### Instructions for the task
Somewhere below, one line contains "Fixpoint includes (s" and a later line contains "splits on [','], ['". Output those two lines and everything between them exactly, and nothing else.

BEGIN

Lemma checkForAssets_through db w : R (db, w) (_checkForAssets h db w).
Proof.
  unfold _checkForAssets.
  pose proof (detect_through basicPaths (λ _ db, db) db w
                (λ _ db w, R_refl _)) as H1.
  destruct (detect h basicPaths _ db w) as [db1 w1].
  pose proof (detect_through numberPaths (λ _ db, db) db1 w1
                (λ _ db w, R_refl _)) as H2.
  destruct (detect h numberPaths _ db1 w1) as [db2 w2].
  pose proof (detect_through symbolPaths (λ _ db, db) db2 w2
                (λ _ db w, R_refl _)) as H3.
  destruct (detect h symbolPaths _ db2 w2) as [db3 w3].
  pose proof (detect_through decorativePathVariations with_format db3 w3
                R_format) as H4.
  destruct (detect h decorativePathVariations _ db3 w3) as [db4 w4].
  eapply R_trans; [exact H1|]. eapply R_trans; [exact H2|].
  eapply R_trans; [exact H3|]. eapply R_trans; [exact H4|].
  apply R_checked.
Qed.

Lemma dbCalls_through cs s : R s (dbCalls h cs s).
Proof.
  revert s; induction cs as [|c cs IH]; intros [db w]; [apply R_refl|].
  cbn. eapply R_trans; [|apply IH]. destruct c; cbn.
  - pose proof (R_pathExists path db w) as Hp.
    by destruct (pathExists h path db w) as [[e db'] w'].
  - pose proof (getLetterVariants_through character styleKey location
                  skipFallback db w) as Hp.
    by destruct (getLetterVariants _ _ _ _ _ _ _) as [[e db'] w'].
  - apply checkForAssets_through.
Qed.

End DatabaseThrough.

(** ** LetterDatabase: probes *)

Section DatabaseProbes.
Context (h : Host).
Import LetterDatabase.

Lemma probedOnce_refl s : ∃ issued, probedOnce s s issued.
Proof.
  exists []. unfold probedOnce. rewrite app_nil_r.
  split_and!; [done | apply NoDup_nil_2 | | done].
  intros p Hp. by apply elem_of_nil in Hp.
Qed.

Lemma probedOnce_trans s1 s2 s3 :
  (∃ issued, probedOnce s1 s2 issued) →
  (∃ issued, probedOnce s2 s3 issued) →
  ∃ issued, probedOnce s1 s3 issued.
Proof.
  intros (a & Ha1 & Ha2 & Ha3 & Ha4) (b & Hb1 & Hb2 & Hb3 & Hb4).
  exists (a ++ b). unfold probedOnce. split_and!.
  - by rewrite Hb1, Ha1, app_assoc.
  - apply NoDup_app. split_and!; [done | | done].
    intros p Hpa Hpb. destruct (Ha3 p Hpa) as [_ [x Hx]].
    destruct (Hb3 p Hpb) as [Hn _]. congruence.
  - intros p [Hp|Hp]%elem_of_app.
    + destruct (Ha3 p Hp) as [Hn Hs]. split; [done | by apply Hb4].
    + destruct (Hb3 p Hp) as [Hn Hs]. split; [|done].
      destruct (pathExistsCache s1.1 !! p) eqn:E; [|done].
      destruct (Ha4 p) as [x Hx]; [by eexists | congruence].
  - intros p Hp. by apply Hb4, Ha4.
Qed.

Lemma probedOnce_pathExists path db w :
  ∃ issued,
    probedOnce (db, w)
      ((pathExists h path db w).1.2, (pathExists h path db w).2) issued.
Proof.
  unfold pathExists.
  destruct (pathExistsCache db !! path) eqn:Hc; [apply probedOnce_refl|].
  case_bool_decide; [apply probedOnce_refl|].
  destruct (checked h db && negb (assetsDetected db));
    [apply probedOnce_refl|].
  exists [path]. unfold probedOnce, imageProbe, with_cache.
  cbn [fst snd probes pathExistsCache]. split_and!.
  - done.
  - apply NoDup_singleton.
  - intros p ->%list_elem_of_singleton. by rewrite lookup_insert_eq.
  - intros p Hp. destruct (decide (p = path)) as [->|Hne].
    + by rewrite lookup_insert_eq.
    + rewrite lookup_insert_ne by done. by apply lateLoadsOf_is_Some.
Qed.

Lemma probedOnce_same_cache db db' w w' :
  pathExistsCache db' = pathExistsCache db → probes w' = probes w →
  ∃ issued, probedOnce (db, w) (db', w') issued.
Proof.
  intros Hc Hp. exists []. unfold probedOnce. cbn [fst snd].
  rewrite Hc, Hp, app_nil_r.
  split_and!; [done | apply NoDup_nil_2 | | done].
  intros p Hp'. by apply elem_of_nil in Hp'.
Qed.

Lemma probedOnce_checked db w :
  ∃ issued,
    probedOnce (db, w) (with_cache (insert (lit "checked") true) db, w)
      issued.
Proof.
  exists []. unfold probedOnce, with_cache. cbn [fst snd pathExistsCache].
  rewrite app_nil_r. split_and!; [done | apply NoDup_nil_2 | |].
  - intros p Hp'. by apply elem_of_nil in Hp'.
  - intros p [x Hx]. destruct (decide (p = lit "checked")) as [->|Hne].
    + by rewrite lookup_insert_eq.
    + rewrite lookup_insert_ne by done. by eexists.
Qed.

Lemma dbCalls_probedOnce cs s : ∃ issued, probedOnce s (dbCalls h cs s) issued.
Proof.
  apply (dbCalls_through h (λ s s', ∃ issued, probedOnce s s' issued)).
  - apply probedOnce_refl.
  - apply probedOnce_trans.
  - apply probedOnce_pathExists.
  - intros db w. by apply probedOnce_same_cache.
  - intros db w. by apply probedOnce_same_cache.
  - intros path db w. by apply probedOnce_same_cache.
  - apply probedOnce_checked.
Qed.

(** *** After a failed asset check *)

Lemma offline_refl s : unchangedWhenOffline h s s.
Proof. by intros _. Qed.

Lemma offline_trans s1 s2 s3 :
  unchangedWhenOffline h s1 s2 → unchangedWhenOffline h s2 s3 →
  unchangedWhenOffline h s1 s3.
Proof.
  intros H12 H23 Ho. destruct (H12 Ho) as [E1 P1].
  rewrite <- E1 in Ho. destruct (H23 Ho) as [E2 P2].
  split; congruence.
Qed.

Lemma offline_pathExists path db w :
  unchangedWhenOffline h (db, w)
    ((pathExists h path db w).1.2, (pathExists h path db w).2).
Proof.
  intros [Hc Ha]. cbn [fst snd] in *. unfold pathExists.
  destruct (pathExistsCache db !! path); [done|].
  case_bool_decide; [done|]. by rewrite Hc, Ha.
Qed.

Lemma offline_draw db w : unchangedWhenOffline h (db, w) (db, afterDraw w).
Proof. by intros _. Qed.

Lemma offline_getLetterVariants character styleKey location skipFallback
    db w :
  offline h db →
  let out :=
    getLetterVariants h character styleKey location skipFallback db w in
  out.1.2 = db ∧ probes out.2 = probes w.
Proof.
  intros Ho.
  by apply (getLetterVariants_through h (unchangedWhenOffline h)
              offline_refl offline_trans offline_pathExists offline_draw
              character styleKey location skipFallback db w).
Qed.

Lemma offline_dbCalls cs db w :
  offline h db → DbCheckForAssets ∉ cs →
  (dbCalls h cs (db, w)).1 = db ∧ probes (dbCalls h cs (db, w)).2 = probes w.
Proof.
  revert w; induction cs as [|c cs IH]; intros w Ho Hcs; [done|].
  apply not_elem_of_cons in Hcs as [Hc Hcs]. cbn.
  destruct c as [path|character styleKey location skipFallback|]; [| |done];
    cbn.
  - pose proof (offline_pathExists path db w Ho) as Hp.
    destruct (pathExists h path db w) as [[e db'] w']. cbn in Hp.
    destruct Hp as [-> <-]. by apply IH.
  - pose proof (offline_getLetterVariants character styleKey location
                  skipFallback db w Ho) as Hp.
    destruct (getLetterVariants _ _ _ _ _ _ _) as [[e db'] w']. cbn in Hp.
    destruct Hp as [-> <-]. by apply IH.
Qed.
Lemma fold_recomputeMatch_clean ms :
  (forall m, In m ms -> isWalkover m = false -> resultFromSets m) ->
  fold_left recomputeMatch (map (cleanMatch type playerName) (List.filter played ms)) emptyLoop
  = {| wonWithFewer := fst (fold_right (fun m acc => addPair (anomalyOf m) acc) (0, 0)%nat ms);
       lostWithMore := snd (fold_right (fun m acc => addPair (anomalyOf m) acc) (0, 0)%nat ms);
       matchesUpdated := 0;
       updated := map (cleanMatch type playerName) (List.filter played ms) |}.
Proof.
  induction ms as [|m ms IH]; intros H; [reflexivity|].
  assert (IH' := IH (fun m' Hin => H m' (or_intror Hin))). clear IH.
  cbn [List.filter fold_right].
  destruct (isWalkover m) eqn:Ew.
  - replace (played m) with false by (unfold played; rewrite Ew; reflexivity).
    rewrite IH'.
    replace (anomalyOf m) with (0, 0)%nat by (unfold anomalyOf; rewrite Ew; reflexivity).
    unfold addPair. cbn [fst snd]. reflexivity.
  - replace (played m) with true by (unfold played; rewrite Ew; reflexivity).
    cbn [map fold_left]. rewrite fold_recomputeMatch, IH'.
    rewrite (recomputeMatch_clean m Ew (H m (or_introl eq_refl) Ew)).
    cbn [wonWithFewer lostWithMore matchesUpdated updated]. unfold addPair. cbn [fst snd app].
    reflexivity.
Qed.

(** X13: run on the matches that [generateStats] stored, the loop of
    [recomputeStats] finds the two counters of [gamesDifferential] that
    [generateStats] had found, and corrects no match, provided the stored
    result of every played match with sets is the one that
    [recalculateWonFromSets] reads in its sets. *)
Theorem recompute_reproduces_differential (ms : list Match) :
  (forall m, In m ms -> isWalkover m = false -> resultFromSets m) ->
  let s := folded (generateStats type playerName ms) in
  let r := recomputeMatches (matches s) in
  wonWithFewer r = GD.wonWithFewer (gamesDifferential s)
  /\ lostWithMore r = GD.lostWithMore (gamesDifferential s)
  /\ matchesUpdated r = 0%nat
  /\ updated r = matches s.
Proof.
  intros H s r.
  assert (E : s = stats (foldMatches type playerName ms)).
  { subst s. unfold Aggregator.generateStats. destruct (fold_left comebackStep _ _). reflexivity. }
  assert (Em : matches s = map (cleanMatch type playerName) (List.filter played ms)).
  { rewrite E. unfold Aggregator.foldMatches. rewrite fold_perMatch_matches. reflexivity. }
  assert (Ea : anomalies s
               = fold_right (fun m acc => addPair (anomalyOf m) acc) (0, 0)%nat ms).
  { rewrite E. unfold Aggregator.foldMatches. rewrite fold_perMatch_anomalies.
    unfold addPair. cbn [anomalies fst snd initialFold stats initialStats gamesDifferential
      GD.wonWithFewer GD.lostWithMore Nat.add].
    destruct (fold_right _ _ _). reflexivity. }
  subst r. unfold recomputeMatches. fold emptyLoop. rewrite Em.
  rewrite (fold_recomputeMatch_clean ms H).
  cbn [wonWithFewer lostWithMore matchesUpdated updated]. rewrite <- Ea.
  unfold anomalies. cbn [fst snd]. auto.
Qed.
(** * SpeakingTestApp: the Test Record Reconciliation Engine

    A shallow embedding of the record-reconciliation logic of
    [find_duplicates.py], [process_and_compile.py] and the duplicate
    handling inlined in [speaking_test.py], with the properties the
    specification states about it.

    The file has five parts: the embedding of the code, module by source
    file; the vocabulary the properties are stated with; the lemmas; the
    claims of the specification, [C1] to [C10]; further properties of the
    code, [X1] onwards.

    Conventions of the embedding.
    - Python [str] is [string]; the characters classified as digits or
      white space are the ASCII ones (code points below 128), every other
      byte is an ordinary character.
    - Python [int] is [Z]; [float] is IEEE binary64, represented exactly as
      a dyadic rational (module [PyNum]).  [int(s)] is the interpreter's
      with its default settings: it passes over the white space of C
      around the numeral and refuses a numeral of more than 4300 digits.
      [str(n)] is the decimal numeral of [n] whatever its length: the
      same limit on printing is not modelled, a number the code computes
      and prints is taken to be within it.
    - A raised exception is [None]; a [try ... except] is a [match] on it.
    - A directory is the list of its entries in the order [os.listdir]
      yields them. *)

From Stdlib Require Import ZArith String Ascii List Bool Lia Arith.
From Stdlib Require Import Permutation DecimalString Decimal DecimalNat FinFun.
From Stdlib Require Import Floats Uint63.
From Stdlib Require DecimalPos.
Import ListNotations.

Open Scope string_scope.
Open Scope Z_scope.

(** * Python string primitives *)

Module PyStr.

Definition code (c : ascii) : nat := nat_of_ascii c.

(** [c.isdigit()] / the regex class [\d], ASCII fragment. *)
Definition is_digit (c : ascii) : bool :=
  ((48 <=? code c) && (code c <=? 57))%nat.

(** [c.isspace()] / the regex class [\s], ASCII fragment:
    TAB LF VT FF CR, FS GS RS US and the blank. *)
Definition is_space (c : ascii) : bool :=
  (((9 <=? code c) && (code c <=? 13))
   || ((28 <=? code c) && (code c <=? 31))
   || (code c =? 32))%nat.

Definition digit_val (c : ascii) : Z := Z.of_nat (code c) - 48.

Fixpoint forallb_str (p : ascii -> bool) (s : string) : bool :=
  match s with
  | EmptyString => true
  | String c s' => p c && forallb_str p s'
  end.
(** * EBSDashboard: the dashboard generator scripts, embedded and verified

    The repository holds two near-duplicate Python scripts,
    [dashboardcreation_EBS.py] and [dashboardwithoutanimation.py].  Each one
    lists the EBS volumes attached to an EC2 instance, resolves a drive name
    per volume (from its [Name] tag or from the operator), builds two
    CloudWatch widgets per volume and uploads them as one dashboard.

    The embedding is shallow.  Python dictionaries with a fixed set of keys
    become records, JSON-like literals become values of [pyval], the remote
    clients are an interface ([Externals]) over an abstract world, and the
    console is a list of lines still to be typed together with a trace of
    what the script did. *)

From Stdlib Require Import ZArith Ascii String DecimalString.
From stdpp Require Import strings gmap.

Local Open Scope Z_scope.
#[local] Set Warnings "-register-all".

(** ** Python values and builtins *)

Module Py.

(** The JSON-like values the scripts build: [None], [bool], [int], [str],
    [list] and [dict] with string keys.  A dict literal keeps its keys in
    the order they are written, so it is an association list. *)
Inductive pyval : Type :=
| PNone
| PBool (b : bool)
| PInt (n : Z)
| PStr (s : string)
| PList (items : list pyval)
| PDict (entries : list (string * pyval)).

(** The exceptions that can reach the handlers of the scripts.  All of them
    derive from [Exception]; [ClientError] is the one botocore class the
    scripts name. *)
Inductive exn : Type :=
| ClientError (message : string)
| KeyError (key : string)
| IndexError
| EOFError
| OtherException (message : string).

(** [d[key]] on a dict literal. *)
Fixpoint dict_get (key : string) (entries : list (string * pyval)) : option pyval :=
  match entries with
  | [] => None
  | (k, v) :: rest => if String.eqb k key then Some v else dict_get key rest
  end.

(** [v[key]]: subscript of a value by a string key. *)
Definition item (key : string) (v : pyval) : option pyval :=
  match v with
  | PDict entries => dict_get key entries
  | _ => None
  end.

(** [v[i]]: subscript of a list value by a non-negative index. *)
Definition index (i : nat) (v : pyval) : option pyval :=
  match v with
  | PList items => items !! i
  | _ => None
  end.

(** A [str] is a sequence of code points; the model keeps the code points
    below 256, one per [ascii].  [str.isspace] holds there for the
    characters 9-13, 28-32, 133 and 160. *)
Definition isspace (c : ascii) : bool :=
  let n := N_of_ascii c in
  (((9 <=? n) && (n <=? 13)) || ((28 <=? n) && (n <=? 32))
   || (n =? 133) || (n =? 160))%N.

Fixpoint lstrip (s : string) : string :=
  match s with
  | EmptyString => EmptyString
  | String c rest => if isspace c then lstrip rest else s
  end.

Fixpoint rstrip (s : string) : string :=
  match s with
  | EmptyString => EmptyString
  | String c rest =>
      match rstrip rest with
      | EmptyString => if isspace c then EmptyString else String c EmptyString
      | kept => String c kept
      end
  end.

(** [s.strip()] *)
Definition strip (s : string) : string := rstrip (lstrip s).

(** [s.startswith(p)] *)
Definition startswith (p s : string) : bool := String.prefix p s.

(** [len(s)] *)
Definition len (s : string) : Z := Z.of_nat (String.length s).

(** Truth value of a string: [''] is false. *)
Definition truthy (s : string) : bool :=
  match s with
  | EmptyString => false
  | String _ _ => true
  end.

End Py.

Import Py.

(** ** The shape of an EC2 [describe_volumes] response *)

Module EC2.

Record attachment : Type := { Device : string }.

Record tag : Type := { Key : string; Value : string }.

(** One element of [response['Volumes']].  [Tags], [Iops] and [Throughput]
    are the keys the scripts read with [dict.get], so they may be absent;
    the other keys are read with a plain subscript. *)
Record volume : Type := {
  VolumeId : string;
  Attachments : list attachment;
  Size : Z;
  Tags : option (list tag);
  Iops : option Z;
  Throughput : option Z
}.

Record response : Type := { Volumes : list volume }.

(** The two ways the scripts call [describe_volumes]:
    [Filters=[{'Name': 'attachment.instance-id', 'Values': [instance_id]}]]
    and [VolumeIds=[volume_id]]. *)
Inductive request : Type :=
| ByAttachedInstance (instance_id : string)
| ByVolumeIds (volume_ids : list string).

End EC2.

(** ** The dictionaries the scripts pass around *)

(** The result of [get_volume_details]. *)
Record volume_details : Type := {
  name_tag : option string;
  iops : Z;
  throughput : Z
}.

(** One element of the list that [get_volume_info] returns. *)
Record volume_info : Type := {
  VolumeId : string;
  DeviceName : string;
  Size : Z;
  NameTag : option string;
  Iops : Z;
  Throughput : Z
}.

(** The generator object: the script keeps the region; its two clients live
    in the world. *)
Record EBSDashboardGenerator : Type := { region : string }.

(** ** Console, remote calls and the monad of the scripts *)

(** What a [print] says.  The constructors keep the values interpolated into
    the text; colour codes, glyphs and progress bars are not modelled.
    [VolumeDetails] stands for the four lines that [get_drive_names] prints
    in a row for a volume (heading, identifier, device, size). *)
Inductive message : Type :=
| FetchingVolumes
| ErrorGettingVolumeInformation (e : exn)
| CollectingDriveNames
| Rule
| VolumeDetails (volume_id device_name : string) (size : Z)
| UsingNameFromTag (name_tag : string)
| DriveNameCannotBeEmpty
| NoVolumesFound (instance_id : string)
| FoundVolumes (count : nat) (instance_id : string)
| GeneratingWidgets
| CreatingDashboard
| DashboardCreated (dashboard_name : string)
| AwsApiError (e : exn)
| Error (e : exn)
| InvalidInstanceId.
(** * vite-plugin-es-toolkit: the import rewriting transform

    A shallow embedding of [src/index.ts].  JavaScript strings are
    sequences of UTF-16 code units; the regular expressions of the
    plugin carry neither the [u] nor the [i] flag, so every operation
    of the source works code unit by code unit.  A string is therefore
    a list of code units, each one a number. *)

From Stdlib Require Import NArith Ascii String.
From stdpp Require Import base option list.

Local Open Scope list_scope.

(** ** Strings *)

Module JsString.

Local Open Scope N_scope.

Definition char := N.
Definition str := list char.

(** Source literals are written as Rocq strings and turned into
    code units. *)
Definition lit (s : string) : str :=
  map N_of_ascii (list_ascii_of_string s).

Definition char_eqb (a b : char) : bool := N.eqb a b.

Fixpoint str_eqb (a b : str) : bool :=
  match a, b with
  | [], [] => true
  | x :: a', y :: b' => char_eqb x y && str_eqb a' b'
  | _, _ => false
  end.

(** [\w] without the [u] and [i] flags: [A-Za-z0-9_]. *)
Definition is_word (c : char) : bool :=
  ((48 <=? c) && (c <=? 57))
  || ((65 <=? c) && (c <=? 90))
  || ((97 <=? c) && (c <=? 122))
  || (c =? 95).

(** [\s], which is also the set [trim] strips: WhiteSpace and
    LineTerminator of ECMAScript. *)
Definition is_space (c : char) : bool :=
  ((9 <=? c) && (c <=? 13))
  || (c =? 32) || (c =? 160) || (c =? 5760)
  || ((8192 <=? c) && (c <=? 8202))
  || (c =? 8232) || (c =? 8233) || (c =? 8239) || (c =? 8287)
  || (c =? 12288) || (c =? 65279).

(** [s.startsWith(p)] *)
Fixpoint starts_with (p s : str) : bool :=
  match p, s with
  | [], _ => true
  | _ :: _, [] => false
  | x :: p', y :: s' => char_eqb x y && starts_with p' s'
  end.

(** [s.includes(p)] *)
Fixpoint includes (s p : str) : bool :=
  starts_with p s
  || match s with
     | [] => false
     | _ :: s' => includes s' p
     end.

(** [s.split(sep)] for a separator that is not empty (the source
    splits on [','], [' as '] and ['.']).  The text is read from
    left to right; where the separator starts, the segment read so
    far is closed and the [skip] counter steps over the rest of the
    separator. *)
Fixpoint split_from (sep : str) (skip : nat) (cur : str) (s : str)
  : list str :=
  match s with
  | [] => [cur]
  | c :: s' =>
      match skip with
      | S n => split_from sep n cur s'
      | O =>
          if starts_with sep s
          then cur :: split_from sep (pred (length sep)) [] s'
          else split_from sep 0 (cur ++ [c]) s'
      end
  end.

Definition split (s sep : str) : list str := split_from sep 0 [] s.

Fixpoint trim_start (s : str) : str :=
  match s with
  | c :: s' => if is_space c then trim_start s' else s
  | [] => []
  end.

Definition trim_end (s : str) : str := reverse (trim_start (reverse s)).

(** [s.trim()] *)
Definition trim (s : str) : str := trim_end (trim_start s).

(** [l.join(sep)] *)
Fixpoint join (sep : str) (l : list str) : str :=
  match l with
  | [] => []
  | [x] => x
  | x :: l' => x ++ sep ++ join sep l'
  end.

(** A value that may be [undefined]: truthiness of a string. *)
Definition truthy (o : option str) : bool :=
  match o with
  | Some (_ :: _) => true
  | _ => false
  end.

End JsString.

Import JsString.

(** ** Regular expressions

    The four patterns of the source use literals, character classes,
    greedy [+] and [*] over one character class, one optional group,
    capturing groups and [\b].  The matcher is the backtracking
    matcher of ECMAScript, written as the standard does with
    continuations: a pattern is run against a state and a continuation
    that matches what follows it, and a failure of the continuation
    makes the pattern try its next alternative. *)

Module Regex.

Inductive regex : Type :=
| Chr (c : char)                  (* one literal code unit *)
| Class (p : char -> bool)        (* a character class *)
| Cat (r1 r2 : regex)             (* r1 followed by r2 *)
| Plus (p : char -> bool)         (* [class]+, greedy *)
| Star (p : char -> bool)         (* [class]*, greedy *)
| Opt (r : regex)                 (* r?, greedy *)
| Group (i : nat) (r : regex)     (* capturing group number i *)
| WordBoundary                    (* \b *)
| Empty.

END

### Answer section
Fixpoint includes (s p : str) : bool :=
  starts_with p s
  || match s with
     | [] => false
     | _ :: s' => includes s' p
     end.

(** [s.split(sep)] for a separator that is not empty (the source
    splits on [','], [' as '] and ['.']).  The text is read from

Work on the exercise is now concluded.